What’s happening with my Provincial Court Indigenous Court matter?

• All Indigenous Court matters scheduled from May 19 to July 3, 2020 (and May 11 and 15, 2020 in Duncan), and matters scheduled after July 3, 2020, will remain on the date scheduled unless otherwise notified by the Court. The Court expects to hear these matters by audioconference or videoconference without the participants attending court in person until further notice.

• All Indigenous Court matters scheduled from March 16 to May 16, 2020 (except for those matters scheduled in Duncan on May 11 and 15, 2020) have been adjourned. See Notice NP19


What’s happening with my Provincial Court circuit court matter?

• An Announcement is posted on our website with updated information about circuit courts.


How are public health emergency matters dealt with?
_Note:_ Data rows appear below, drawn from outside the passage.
Lemma copied_slice {V} b (rd : interp b → Walk V) cp : Copied rd cp → Copied (walkSlice b rd) (copySlice b cp).
Proof.
  intros Hc. split.
  - intros [s|]; repeat first [apply tracked_bind; [first [apply tracked_load|apply tracked_visit|apply tracked_window]|intros]|apply tracked_ret].
    by apply tracked_map, Hc.
  - intros [s|] μ v T H; cbn in H.
    + apply wbind_inv in H as (xs & T1 & T2 & H1 & (xs' & T3 & T4 & H2 & H3 & ->)%wbind_inv & ->).
      unfold wload in H1. destruct (deref (TArray b) (array s) μ) as [xs0|] eqn:Hd; [|done]. simplify_eq.
      unfold wwindow in H2. destruct (window s xs) as [xs1|] eqn:Hw; [|done]. simplify_eq. cbn.
      unfold hbind at 1, hload. rewrite Hd. unfold hbind at 1, hwindow. rewrite Hw.
      eapply copy_step; [exact H3|exact (copied_map _ _ Hc)|done|]. intros ys μ1 T1 H1 Hr Hn Hf.
      destruct (alloc_copy (TArray b) (wmap rd) ys μ μ1 v T1 (array s) H1) as (l' & μ' & Ha & Hs & Hd' & Hr' & _ & Hf').
      { intros. by apply tracked_map, Hc. } { by apply Hr. } { done. }
      unfold hbind. rewrite Ha. eexists (Some (mkSlice l' 0 (length ys))), μ', (Some l' :: T1).
      split_and!; [done|done| |by cbn; f_equal|done].
      cbn. unfold wbind, wload, wwindow. cbn [array]. by rewrite Hd', window_all, Hr'.
    + injection H as [= <- <-]. eexists None, μ, [None]. split_and!; try done. by intros l ?%list_elem_of_singleton.
Qed.

(** ** Isolation *)

(** After a copy, no change of the memory that was there before is seen through
    the copy, and no change of the memory allocated since is seen through the
    original. *)
Lemma copied_isolated {V M} (rd : M → Walk V) cp x μ v T : Copied rd cp → rd x μ = Some (v, T) →
  ∃ y μ' T', cp x μ = Some (y, μ') ∧ rd y μ' = Some (v, T') ∧ nils T' = nils T ∧
    (∀ μ2, (∀ l, μ !! l = None → μ2 !! l = μ' !! l) → rd y μ2 = Some (v, T')) ∧
    (∀ μ2, (∀ l, is_Some (μ !! l) → μ2 !! l = μ' !! l) → rd x μ2 = Some (v, T)).
Proof.
  intros [Ht Hc] Hx. destruct (Hc _ _ _ _ Hx) as (y & μ' & T' & Hy & Hs & Hr & Hn & Hf).
  exists y, μ', T'. split_and!; try done.
  - intros μ2 H2. apply (Ht y _ _ _ Hr). intros l Hl. apply H2. by apply Hf.
  - intros μ2 H2. destruct (Ht x _ _ _ Hx) as [Hd Hl]. apply Hl. intros l Hin. destruct (Hd l Hin) as [c Hc'].
    rewrite H2 by eauto. rewrite Hc'. by eapply lookup_weaken.
Qed.
End Memory.

Arguments contents {Base} interp τ.
Arguments deref {Base _ interp} τ l μ.
Arguments wret {Base interp A} a.
Arguments wbind {Base interp A B} w k.
Arguments visit {Base interp} r.
Arguments wload {Base _ interp} τ l.
Arguments woption {Base interp A} o.
Arguments wmap {Base interp A B} f l.
Arguments hret {Base interp A} a.
Arguments hbind {Base interp A B} h k.
Arguments hload {Base _ interp} τ l.
Arguments alloc {Base interp} τ v.
Arguments hmap {Base interp A B} f l.
Arguments Tracked {Base interp A} w.
Arguments Copy {Base interp V M} rd v T μ r.
Arguments Copied {Base interp V M} rd cp.
Arguments walkPtr {Base _ interp V} b rd p.
Arguments copyPtr {Base _ interp} b cp p.
Arguments walkSlice {Base _ interp V} b rd p.
Arguments copySlice {Base _ interp} b cp p.

Notation "x ←ʷ w ; k" := (wbind w (λ x, k)) (at level 20, w at level 100, k at level 200, only parsing) : go_scope.
Notation "x ←ʰ h ; k" := (hbind h (λ x, k)) (at level 20, h at level 100, k at level 200, only parsing) : go_scope.

Create HintDb copied.
#[export] Hint Resolve copied_flat copied_ptr copied_slice copied_read : copied.

(** *** Structs

    A struct is walked field by field, and copied field by field in the same
    order. *)

Ltac memory_sub :=
  first [assumption | reflexivity |
    match goal with H : ?a ⊆ ?b |- _ ⊆ ?b => transitivity a; [memory_sub|exact H] end].

Ltac tracked_struct :=
  repeat (apply tracked_bind; [eapply tracked; eauto with copied|intros ?]); apply tracked_ret.

Ltac walk_fields :=
  repeat (eapply wbind_Some;
    [match goal with H : ∀ _, _ ⊆ _ → _ _ _ = Some _ |- _ => apply H; memory_sub end|]); reflexivity.

Ltac copied_struct walk copy :=
  split;
  [intros ?; unfold walk; tracked_struct
  |intros ? ? ? ? Hwalk; unfold walk in Hwalk;
   repeat (apply wbind_inv in Hwalk as (? & ? & ? & ? & Hwalk & ->)); injection Hwalk as <- <-; unfold copy;
   repeat (eapply copy_step; [eassumption|eauto with copied|memory_sub|intros ? ? ? ? ? ? ?]);
   eexists _, _, _; split_and!;
   [reflexivity|memory_sub|unfold walk; walk_fields|unfold nils in *; rewrite ?fmap_app; congruence
   |repeat apply FreshIn_app; first [assumption|apply FreshIn_nil]]].
Lemma DataFrame_of_codelist_records (lower : str -> str) (codelists : list Element) :
  DataFrame_of (map (codelist_record lower) codelists) =
  mkDataFrame (match codelists with [] => [] | _ => CODELIST_COLUMNS end)
              (map (fun e => map snd (codelist_record lower e)) codelists).
Proof.
  rewrite (@DataFrame_of_uniform CODELIST_COLUMNS).
  - rewrite map_map. now destruct codelists.
  - exact CODELIST_COLUMNS_NoDup.
  - apply Forall_forall; intros d Hd. apply in_map_iff in Hd as (e & <- & _).
    reflexivity.
Qed.

(** *** The names loop *)

Lemma find_snoc {A} (p : A -> bool) (l : list A) (x : A) :
  find p (l ++ [x]) =
  match find p l with
  | Some y => Some y
  | None => if p x then Some x else None
  end.
Proof.
  induction l as [|y l IH]; simpl; [reflexivity|].
  destruct (p y); [reflexivity|exact IH].
Qed.

Lemma names_loop_get (l : list Element) (d : dict value) (lang : str) :
  dict_get (fold_left names_step l d) lang =
  match last_named lang l with
  | Some e => Some (of_text (text e))
  | None => dict_get d lang
  end.
Proof.
  revert d; induction l as [|x l IH]; intros d; simpl; [reflexivity|].
  rewrite IH. unfold last_named; simpl. rewrite find_snoc.
  destruct (find _ (rev l)); [reflexivity|].
  unfold names_step; rewrite dict_get_set.
  destruct (str_eqb (lang_of x) lang); reflexivity.
Qed.

Lemma names_loop_keys (l : list Element) (d : dict value) :
  NoDup (dict_keys d) ->
  NoDup (dict_keys (fold_left names_step l d))
  /\ forall k, In k (dict_keys (fold_left names_step l d))
               <-> In k (dict_keys d) \/ In k (languages l).
Proof.
  revert d; induction l as [|x l IH]; intros d Hd; simpl.
  - split; [assumption|tauto].
  - assert (Hset : NoDup (dict_keys (names_step d x))
                   /\ forall k, In k (dict_keys (names_step d x))
                                <-> In k (dict_keys d) \/ lang_of x = k).
    { unfold names_step; rewrite dict_keys_set.
      destruct (mem_str (lang_of x) (dict_keys d)) eqn:E.
      - apply mem_str_In in E. split; [assumption|].
        intros k; split; [tauto|]. intros [H|<-]; assumption.
      - split.
        + apply NoDup_app; [assumption|repeat constructor; auto|].
          intros k Hk [<-|[]]. apply mem_str_In in Hk; congruence.
        + intros k; rewrite in_app_iff; simpl; tauto. }
    destruct Hset as [Hnd Hin]. destruct (IH _ Hnd) as [IH1 IH2].
    split; [assumption|]. intros k; rewrite IH2, Hin; tauto.
Qed.

(* ================================================================== *)
(** ** The records *)
(* ================================================================== *)

Section Records.

Variable str_lower : str -> str.

Local Abbreviation record_of := (codelist_record str_lower).

Lemma codelist_data_map (root : Element) :
  codelist_data str_lower root =
  map record_of (findall_descendants root TAG_CODELIST).
Proof. unfold codelist_data. now rewrite append_loop. Qed.

Lemma code_items_map (root : Element) :
  code_items root = map code_record (findall_descendants root TAG_CODE).
Proof. unfold code_items. now rewrite append_loop. Qed.

(** C5, amended.  The names dict built for a [Codelist] element has
    one entry per language tag found among its descendant [Name]
    elements (the tag read from [xml:lang], "unknown" when absent), the
    value being the text of the last such element in document order;
    the record keeps the entries for "en" and "fr" only, as its columns
    Name (en) and Name (fr), with "N/A" for a language without entry. *)
Theorem C5_names_dict_last_wins_record_keeps_en_fr
  (codelist : Element) (lang : str) :
  let names := findall_descendants codelist TAG_NAME in
  dict_get (extract_names codelist) lang
  = option_map (fun e => of_text (text e)) (last_named lang names)
  /\ NoDup (dict_keys (extract_names codelist))
  /\ (In lang (dict_keys (extract_names codelist)) <-> In lang (languages names))
  /\ dict_keys (record_of codelist) = CODELIST_COLUMNS
  /\ dict_get (record_of codelist) (u "Name (en)")
     = Some (dict_get_default (extract_names codelist) (u "en") (VStr (u "N/A")))
  /\ dict_get (record_of codelist) (u "Name (fr)")
     = Some (dict_get_default (extract_names codelist) (u "fr") (VStr (u "N/A"))).
Proof.
  intros names.
  change (extract_names codelist) with (fold_left names_step names []).
  destruct (@names_loop_keys names []) as [Hnd Hin]; [constructor|].
  split; [|split; [exact Hnd|split; [|repeat split]]].
  - rewrite names_loop_get. now destruct (last_named lang names).
  - rewrite Hin; simpl; tauto.
Qed.
(** * flun_html_template: the template engine service

    A shallow embedding of the template engine module (block scanner,
    structure validator, include resolver, template compositor, the
    iterative variable pipeline and its sandboxed evaluator), and the
    properties of it that the specification states.

    Strings are lists of 8-bit characters: a text is given by its bytes
    in UTF-8.  The engine searches for ASCII characters only, and a
    search for an ASCII text finds the same places in the bytes as in
    the characters.  Three things tell bytes from the characters of
    JavaScript: the white space beyond ASCII (U+00A0, U+FEFF and the
    like, which [trim] and the class [space] below do not know), the
    length and the indices of a string, and the order of strings that
    hold characters beyond U+FFFF.  [ascii_only] and [basic_plane]
    below name the texts on which bytes and characters agree. *)

From Stdlib Require Import Ascii String ZArith Lia.
From stdpp Require Import base option list strings gmap sorting.
(** * Reducers of the managing_state examples

    A shallow embedding of the two reducers of the repository,
    [messengerReducer] (ExtractingStateLogicIntoAReducer.js) and
    [tasksReducer] (PassingDataDeeplyWithContext.js), and of the
    [useMyReducer] container built on top of a state cell.

    Two levels are given.  The _value level_ sees states and actions as
    immutable structured values and is the one most statements are about.
    The _heap level_ places every JavaScript object in a store of cells
    addressed by references, so that "the reducer does not write into its
    argument" and "two calls return structurally equal objects" are
    statements with content; a refinement lemma ties both levels. *)

From stdpp Require Import base decidable option strings list gmap pretty.

Local Open Scope string_scope.

(** ** JavaScript values that reach the reducers *)

(** Primitive values.  Numbers are the integer ones (ids come from
    literals and from the [nextId++] counter), so [NaN] and fractions are
    outside the model and [===] on primitives is plain equality. *)
Inductive prim : Type :=
  | PUndefined
  | PNull
  | PBool (b : bool)
  | PNum (n : Z)
  | PStr (s : string).

#[global] Instance prim_eq_dec : EqDecision prim.
Proof. solve_decision. Defined.

#[global] Instance prim_inhabited : Inhabited prim := populate PUndefined.

(** [a === b] on primitives. *)
Definition strict_eq (a b : prim) : bool := bool_decide (a = b).

(** [ToString], used by string concatenation, by template literals and
    (as [ToPropertyKey]) by computed property names [[k]: v]. *)
Definition to_string (p : prim) : string :=
  match p with
  | PUndefined => "undefined"
  | PNull => "null"
  | PBool true => "true"
  | PBool false => "false"
  | PNum n => pretty n
  | PStr s => s
  end.

(** Exceptions the reducers can raise: [throw Error(msg)], and the
    [TypeError] of reading property [prop] of [undefined]. *)
Inductive exn : Type :=
  | Error (message : string)
  | TypeError (prop : string).

#[global] Instance exn_eq_dec : EqDecision exn.
Proof. solve_decision. Defined.

(** Outcome of evaluating a JavaScript expression: a value or a throw. *)
Inductive result (A : Type) : Type :=
  | Ok (a : A)
  | Throw (e : exn).
Arguments Ok {A} a.
Arguments Throw {A} e.

(** Sequencing: a throw skips the rest ([x ← r; k] is stdpp's notation
    for [mbind]). *)
#[global] Instance result_ret : MRet result := λ A a, Ok a.
#[global] Instance result_bind : MBind result := λ A B k r,
  match r with
  | Ok a => k a
  | Throw e => Throw e
  end.

(** [Array.prototype.map] with a callback that may throw: the callback
    runs once per element, left to right, and the first throw aborts the
    call.  On the empty array the callback never runs.  The monad [M] is
    [result] at the value level. *)
Fixpoint array_map {M : Type → Type} `{!MBind M, !MRet M} {A B}
    (f : A → M B) (l : list A) : M (list B) :=
  match l with
  | [] => mret []
  | x :: l' => y ← f x ; ys ← array_map f l' ; mret (y :: ys)
  end.

(** [Array.prototype.filter], likewise. *)
Fixpoint array_filter {M : Type → Type} `{!MBind M, !MRet M} {A}
    (f : A → M bool) (l : list A) : M (list A) :=
  match l with
  | [] => mret []
  | x :: l' =>
      keep ← f x ; ys ← array_filter f l' ;
      mret (if keep : bool then x :: ys else ys)
  end.

(** ** Value level *)

(** A task object [{id, text, done}]. *)
Record Task : Type := mkTask {
  t_id : prim;
  t_text : prim;
  t_done : prim;
}.

#[global] Instance Task_eq_dec : EqDecision Task.
Proof. solve_decision. Defined.

(** An action object.  The reducers observe an action only through the
    property reads [action.type], [action.contactId], [action.message],
    [action.id], [action.text] and [action.task]; a property the object
    does not have reads as [undefined].  [a_task] is [None] when
    [action.task] is [undefined]; the type [T] is what a task object is
    at the level at hand (a [Task] value, or a reference on the heap). *)
Record Action (T : Type) : Type := mkAction {
  a_type : prim;
  a_contactId : prim;
  a_message : prim;
  a_id : prim;
  a_text : prim;
  a_task : option T;
}.
Arguments mkAction {T}.
Arguments a_type {T}.
Arguments a_contactId {T}.
Arguments a_message {T}.
Arguments a_id {T}.
Arguments a_text {T}.
Arguments a_task {T}.

(** [{type: ty}] with no other property. *)
Definition action_of_type {T} (ty : string) : Action T :=
  mkAction (PStr ty) PUndefined PUndefined PUndefined PUndefined None.

(** The messenger state [{selectedId, messages}]; [messages] is an object
    used as a map, so its keys are property names. *)
Record State : Type := mkState {
  selectedId : prim;
  messages : gmap string prim;
}.

(** [export const initialState = { selectedId: 0, messages: { 0: '' } }] *)
Definition initialState : State :=
  {| selectedId := PNum 0; messages := {[ "0" := PStr "" ]} |}.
Matters related to public health and safety and the COVID-19 pandemic, including matters under the Quarantine Act, Public Health Act and similar statutes and regulations can be filed at the applicable local court registry.


What if I’m to be a witness at a trial?

• Trials and hearings scheduled after July 3, 2020 are proceeding. If you haven’t already heard from them, contact the lawyer who arranged for you to testify to find out if the trial is proceeding and how it will be held.


Can I file applications and documents in court?

Provincial Court registries are now accepting all filings either in-person or by mail, email, fax to fax filing registries, or using Court Services Online where available. To protect the health of all court users and help contain the spread of COVID-19 while maintaining access to the Court, parties are encouraged to use remote filing options.

Get court registry email addresses, fax numbers and mailing addresses at BC Courthouse Locations.

For email filing in violation ticket matters (including traffic tickets), if the court location has a specific email address for a criminal registry, use that address.


What if the earlier restriction on filing documents due to COVID caused me to miss a deadline?

The mandatory time periods within which family and small claims actions must usually be commenced have been suspended during the provincial state of emergency. The suspension will continue for 90 days after the date on which the last extension of the declaration of a state of emergency made March 18, 2020 under section 9 (1) of the Emergency Program Act expires or is cancelled see COVID-19 Related Measures Act and Order in Council 453. Judges also have the power to extend other time periods. If you think you need to extend a time period, you can make an application to do this.